Return each line in the records below that includes "rewrite".

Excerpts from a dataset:
■ ■ ■ ■ ■
Lemma sum_sizes l : 1 + sumZ tsize l < 2 ^ 64 -> uint64 (sum_uint64 id 0 (map tsize l) + 1) = 1 + sumZ tsize l.
Proof.
  intros Hl. assert (E : sumZ id (map tsize l) = sumZ tsize l).
  { induction l as [|a l IH]; [done|]. cbn [map sumZ foldr] in *. unfold id at 1. f_equal.
    pose proof (tsize_pos a). fold (sumZ tsize l) in *. apply IH. lia. }
  pose proof (sumZ_tsize_nonneg l). rewrite sum_uint64_exact, E.
  - rewrite uint64_id by lia. lia.
  - lia.
  - apply Forall_forall. intros n (z & -> & _)%list_elem_of_fmap. pose proof (tsize_pos z). unfold id. lia.
  - lia.
Qed.

Section count.
Variable t : tree.
Variable st : reach_store.
Context (Hsh : shaped (rs_data st) t) (Hsmall : tsize t < 2 ^ 64).
Variable x0 : tree.
Hypothesis Hx0 : x0 ∈ subtrees t.

Lemma nd_sub x : x ∈ subtrees t -> NoDup (nodes x).
Proof. apply nodup_subtree. apply Hsh. Qed.

Lemma below_t x : x ∈ subtrees x0 -> x ∈ subtrees t.
Proof. intros Hx. by eapply subtrees_trans. Qed.

(** The invariant of the search: [seen] are the nodes taken from the queue,
    [fin] those that were counted for their parent, and [pending] is one that is
    counted but not yet for its parent. *)
Record count_inv (seen fin : gset bytes) (pending : option bytes) (queue : list bytes)
    (count : gmap bytes Z) (c : gmap bytes Z) : Prop := {
  ci_cache : cache_ok t c;
  ci_nodes : forall h, h ∈ seen \/ h ∈ queue -> h ∈ nodes x0;
  ci_queue : NoDup queue /\ forall h, h ∈ queue -> h ∉ seen;
  ci_expanded : forall y, y ∈ subtrees x0 -> troot y ∈ seen -> ~ counted c y ->
    forall z, z ∈ tsubs y -> troot z ∈ seen \/ troot z ∈ queue;
  ci_count : forall y, y ∈ subtrees x0 -> ~ counted c y ->
    default 0 (count !! troot y) = children_in fin y /\
    (troot y ∈ seen -> children_in fin y < zlen (tsubs y));
  ci_parent : forall y z, y ∈ subtrees x0 -> z ∈ tsubs y -> troot z ∈ seen \/ troot z ∈ queue ->
    troot y ∈ seen /\ (counted c y -> forall z', z' ∈ tsubs y -> troot z' ∈ fin);
  ci_fin : forall h, h ∈ fin -> h ∈ seen /\ is_Some (c !! h);
  ci_pushed : forall y, y ∈ subtrees x0 -> troot y ∈ seen -> counted c y ->
    Some (troot y) = pending \/ y = x0 \/ troot y ∈ fin;
  ci_start : troot x0 ∈ seen \/ troot x0 ∈ queue
}.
■ ■ ■ ■ ■
EXPECTED ANSWER:
  pose proof (sumZ_tsize_nonneg l). rewrite sum_uint64_exact, E.
  - rewrite uint64_id by lia. lia.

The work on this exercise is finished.